Dana White doesn’t see any value in buying out Bellator.
Over the last year, rumors have been swirling that Bellator was interviewing potential buyers with the biggest name being the Professional Fighters League. Initially, it was nothing more than pure speculation, but in recent months, reports have been flying that the pair are in final preparations to close a stock-laden deal that would see the PFL absorb Scott Coker’s MMA empire.
Adding fuel to the fire was the announcement that the PFL had sold a minority stake in the promotion to Saudi Arabia’s SRJ Sports Investments for $100 million. The deal also includes plans to expand into the Middle East and North Africa in 2024.
Dana White Slams PFL’s Rumored Acquisition of Bellator
Addressing members of the media following last Tuesday’s edition of Dana White’s Contender Series, the UFC President shared his honest thoughts on the proposed purchase of Bellator and whether or not the Las Vegas-based promotion could find itself as a potential suitor.
“Why on God’s green f*cking earth would anybody buy Bellator? So when we were just talking about business and making the right moves and making right decisions… There’s been lots of bad ones. Bellator would be one of the f*cking bad biggest,” White said. “Why anybody would buy Bellator is beside me. But hey, what do I know? We’ll sit back and see how this plays out. I’m excited.”

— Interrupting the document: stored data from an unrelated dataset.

(** What the columns of a run say. *)
Definition claim_columns id r l : Prop :=
  match r_status r with
  | QUEUED => r_token r = None ∧ r_startedAt r = None ∧ r_deadlineAt r = None ∧ r_finishedAt r = None ∧ none (claims id) l
  | RUNNING => r_finishedAt r = None ∧
      ∃ n k, Claimed n id k ∈ l ∧ r_token r = Some (k_token k) ∧ r_startedAt r = Some (k_startedAt k) ∧ r_deadlineAt r = Some (k_deadlineAt k)
  | _ => is_Some (r_finishedAt r)
  end.
Definition context_columns id r l : Prop :=
  (r_contextAt r = None ∧ r_context r = None ∧ r_memory r = None ∧ none (prepares id) l) ∨
  ∃ n q revision who v p, Prepared n id q revision who v p ∈ l ∧ r_contextAt r = Some (a_observedAt q) ∧ r_context r = Some (a_snapshot q) ∧
    r_memory r = Some (a_memory q) ∧ r_profileRevision r = Some revision ∧ q_prompt (r_asked r) = a_question q.
Definition answer_column id r l : Prop :=
  if bool_decide (r_status r = SUCCEEDED) then
    ∃ n q at_ t, Asked n id q at_ ∈ l ∧ Answered n id t ∈ l ∧ r_response r = Some t ∧ blank t = false ∧ len t ≤ MAX_RESPONSE_LENGTH
  else r_response r = None.
Definition row_ok id r l : Prop := claim_columns id r l ∧ context_columns id r l ∧ answer_column id r l.

Definition conversation_ok (v : conversation) : Prop :=
  v_channel v = None ∧ v_binding v = None ∨ ∃ c b, v_channel v = Some c ∧ v_binding v = Some b ∧ c ≠ "".
Record inv d : Prop := {
  inv_trail : trail_ok (trail d);
  inv_rows id r : runs d !! id = Some r → row_ok id r (trail d);
  inv_about e : e ∈ trail d → is_Some (runs d !! about e);
  inv_conversation id r : runs d !! id = Some r → ∃ v, conversations d !! q_conversation (r_asked r) = Some v ∧ v_org v = q_org (r_asked r);
  inv_shared id v : conversations d !! id = Some v → conversation_ok v;
  inv_intents id id' r r' : runs d !! id = Some r → runs d !! id' = Some r' → same_intent (r_asked r) (r_asked r') = true → id = id';
  inv_one_active id id' r r' : runs d !! id = Some r → runs d !! id' = Some r' → active (r_status r) = true → active (r_status r') = true →
    q_org (r_asked r) = q_org (r_asked r') → q_conversation (r_asked r) = q_conversation (r_asked r') → id = id'
}.

(** The trigger of the table, for an update. *)
(* src/prisma/migrations/20261015213000_client_agent_conversations/migration.sql:78-92 client_agent_run_guard (update) *)
Definition client_agent_run_guard (old new : run) : bool :=
  bool_decide (r_asked new = r_asked old) && (active (r_status old) || bool_decide (new = old)) &&
  negb (bool_decide (r_status old = RUNNING) && bool_decide (r_status new = QUEUED)) &&
  negb (bool_decide (r_status old = RUNNING) && bool_decide (r_status new = RUNNING) &&
        negb (bool_decide (r_token new = r_token old) && bool_decide (r_startedAt new = r_startedAt old) && bool_decide (r_deadlineAt new = r_deadlineAt old))).
(** Context and memory are written once. *)
Definition write_once (old new : run) : Prop :=
  is_Some (r_contextAt old) → r_contextAt new = r_contextAt old ∧ r_context new = r_context old ∧ r_memory new = r_memory old ∧
    r_profileRevision new = r_profileRevision old.
Definition moves (old new : run) : Prop := client_agent_run_guard old new = true ∧ write_once old new.

(** Conversations stay in their organization, with their client and channel. *)
Definition same_conversation_scope (v w : conversation) : Prop :=
  v_org w = v_org v ∧ v_client w = v_client v ∧ v_channel w = v_channel v ∧ v_binding w = v_binding v.

(** The invocation of a run in a channel: delivered exactly when it succeeded,
    pending while it is active. *)
Definition pair_ok (r : run) (i : invocation) : Prop :=
  i_org (i_invoked i) = q_org (r_asked r) ∧ i_conversation (i_invoked i) = q_conversation (r_asked r) ∧ i_by (i_invoked i) = q_by (r_asked r) ∧
  match r_status r with
  | QUEUED | RUNNING => i_state i = PENDING
  | SUCCEEDED => i_state i = DELIVERED
  | _ => i_state i = SUPPRESSED
  end.
Definition paired d : Prop := ∀ id r v,
  runs d !! id = Some r → conversations d !! q_conversation (r_asked r) = Some v → v_channel v ≠ None → ∃ i, invocations d !! id = Some i ∧ pair_ok r i.

(** What a statement of request [n] does, and a transaction's, when it ends. *)
Record core n d d' : Prop := {
  c_trail : ∃ es, trail d' = es ++ trail d ∧ ∀ e, e ∈ es → by_request e = n;
  c_rows id r : runs d !! id = Some r → ∃ r', runs d' !! id = Some r' ∧ moves r r';
  c_conversations id v : conversations d !! id = Some v → ∃ w, conversations d' !! id = Some w ∧ same_conversation_scope v w;
  c_inv : inv d → inv d'
}.
Definition guar n d d' : Prop := core n d d' ∧ (inv d → paired d → paired d').
Definition Inv d : Prop := inv d ∧ paired d.
Abbreviation own := (owned Inv guar).

(** ** Order on rows *)

Lemma moves_idle r : moves r r.
Proof.
  split; [|done]. unfold client_agent_run_guard. rewrite !bool_decide_refl, orb_true_r. cbn.
  by destruct (r_status r).
Qed.
Lemma guard_spec old new : client_agent_run_guard old new = true ↔
  r_asked new = r_asked old ∧ (active (r_status old) = false → new = old) ∧ (r_status old = RUNNING → r_status new ≠ QUEUED) ∧
  (r_status old = RUNNING → r_status new = RUNNING → r_token new = r_token old ∧ r_startedAt new = r_startedAt old ∧ r_deadlineAt new = r_deadlineAt old).
Proof.
  unfold client_agent_run_guard. rewrite !andb_true_iff, orb_true_iff, !negb_true_iff, !andb_false_iff, !negb_false_iff, !andb_true_iff,
    !bool_decide_eq_true, !bool_decide_eq_false.
  destruct (active (r_status old)), (decide (r_status old = RUNNING)), (decide (r_status new = RUNNING)); intuition congruence.
Qed.
Lemma moves_on r1 r2 r3 : moves r1 r2 → moves r2 r3 → moves r1 r3.
Proof.
  unfold moves. rewrite !guard_spec. intros [(A1 & T1 & Q1 & C1) W1] [(A2 & T2 & Q2 & C2) W2]. split; [split_and!|].
  - congruence.
  - intros H. specialize (T1 H). subst r2. by apply T2.
  - intros H H3. specialize (Q1 H). destruct (r_status r2) eqn:E2; [done|by apply Q2|..]; (rewrite T2 in H3 by done; congruence).
  - intros H H3. specialize (Q1 H). destruct (r_status r2) eqn:E2; [done| |rewrite T2 in H3 by done; congruence..].
    destruct (C1 H eq_refl) as (? & ? & ?), (C2 eq_refl H3) as (? & ? & ?). split_and!; congruence.
  - intros H. destruct (W1 H) as (? & ? & ? & ?). destruct W2 as (? & ? & ? & ?); [congruence|]. split_and!; congruence.
Qed.
Lemma scope_refl v : same_conversation_scope v v.
Proof. done. Qed.
Lemma scope_trans u v w : same_conversation_scope u v → same_conversation_scope v w → same_conversation_scope u w.
Proof. unfold same_conversation_scope. intuition congruence. Qed.

Lemma core_refl n d : core n d d.
Proof. split; [exists []; split; [done|by intros e ?%not_elem_of_nil]|eauto using moves_idle|eauto using scope_refl|done]. Qed.
Lemma core_trans n d1 d2 d3 : core n d1 d2 → core n d2 d3 → core n d1 d3.
Proof.
  intros [(e1 & T1 & B1) R1 C1 I1] [(e2 & T2 & B2) R2 C2 I2]. split.
  - exists (e2 ++ e1). rewrite T2, T1, app_assoc. split; [done|]. intros e [?|?]%elem_of_app; auto.
  - intros id r Hr. destruct (R1 _ _ Hr) as (r2 & Hr2 & M1), (R2 _ _ Hr2) as (r3 & Hr3 & M2). eauto using moves_on.
  - intros id v Hv. destruct (C1 _ _ Hv) as (v2 & Hv2 & M1), (C2 _ _ Hv2) as (v3 & Hv3 & M2). eauto using scope_trans.
  - auto.
Qed.
Lemma guar_idle n d : guar n d d.
Proof. split; [apply core_refl|done]. Qed.

(** ** What anyone's statements keep *)

Lemma any_trail d d' : rtc (anyone guar) d d' → ∃ es, trail d' = es ++ trail d.
Proof.
  induction 1 as [d|d1 d2 d3 (n & H & _) _ (es & IH)]; [by exists []|]. destruct (c_trail _ _ _ H) as (es1 & E & _).
  exists (es ++ es1). by rewrite IH, E, app_assoc.
Qed.
Lemma any_in e d d' : rtc (anyone guar) d d' → e ∈ trail d → e ∈ trail d'.
Proof. intros (es & ->)%any_trail. rewrite elem_of_app. auto. Qed.
Lemma any_row id r d d' : rtc (anyone guar) d d' → runs d !! id = Some r → ∃ r', runs d' !! id = Some r' ∧ moves r r'.
Proof.
  intros H. revert r. induction H as [d|d1 d2 d3 (n & H & _) _ IH]; [eauto using moves_idle|]. intros r Hr.
  destruct (c_rows _ _ _ H _ _ Hr) as (r2 & Hr2 & M). destruct (IH _ Hr2) as (r3 & Hr3 & M3). eauto using moves_on.
Qed.
Lemma any_conversation id v d d' : rtc (anyone guar) d d' → conversations d !! id = Some v → ∃ w, conversations d' !! id = Some w ∧ same_conversation_scope v w.
Proof.
  intros H. revert v. induction H as [d|d1 d2 d3 (n & H & _) _ IH]; [eauto using scope_refl|]. intros v Hv.
  destruct (c_conversations _ _ _ H _ _ Hv) as (v2 & Hv2 & M). destruct (IH _ Hv2) as (v3 & Hv3 & M3). eauto using scope_trans.
Qed.
Lemma moves_final r r' : moves r r' → active (r_status r) = false → r' = r.
Proof. intros [H _]. apply guard_spec in H as (_ & H & _). done. Qed.
Lemma moves_asked r r' : moves r r' → r_asked r' = r_asked r.
Proof. intros [H _]. by apply guard_spec in H as (H & _). Qed.
Lemma any_final id r d d' : rtc (anyone guar) d d' → runs d !! id = Some r → active (r_status r) = false → runs d' !! id = Some r.
Proof. intros H Hr Ht. destruct (any_row _ _ _ _ H Hr) as (r' & Hr' & M). by rewrite <-(moves_final _ _ M Ht). Qed.
Lemma guar_Inv n d d' : Inv d → guar n d d' → Inv d'.
Proof. intros [HI HP] [Hc Hp]. split; [by apply (c_inv _ _ _ Hc)|by apply Hp]. Qed.
Lemma any_Inv d d' : rtc (anyone guar) d d' → Inv d → Inv d'.
Proof. induction 1 as [|d1 d2 d3 (n & H) _ IH]; [done|]. intros HI. apply IH. by eapply guar_Inv. Qed.
Lemma any_others n d d' : rtc (others guar n) d d' → rtc (anyone guar) d d'.
Proof. apply others_anyone. Qed.
Lemma any_once n d d' : guar n d d' → rtc (anyone guar) d d'.
Proof. intros H. apply rtc_once. by exists n. Qed.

Learning that the potential asking price for Bellator is a whopping $500 million, White responded with a fair amount of sarcasm. “Bellator is $500 million dollars? Awesome. Sounds like a steal,” White quipped with a smile. “Sounds like a f*cking steal. Buy that thing quick before who else does? C’mon guys, this is f*cking silly.”
Of course, the UFC is no stranger to buying other mixed martial arts organizations. The promotion famously purchased PRIDE FC and the WEC in the early 2000s, but its biggest acquisition came in 2011 when the UFC acquired Strikeforce for $40 million, leading the way for a plethora of names to enter the Octagon, including Jason ‘Mayhem’ Miller, Cung Le, Luke Rockhold, Alistair Overeem, Nick Diaz, and Dan Henderson.
The UFC allowed Strikeforce to run independently for two years until ultimately absorbing the company and signing some of the promotion’s biggest stars such as Ronda Rousey, Josh Barnett, and Daniel Cormier.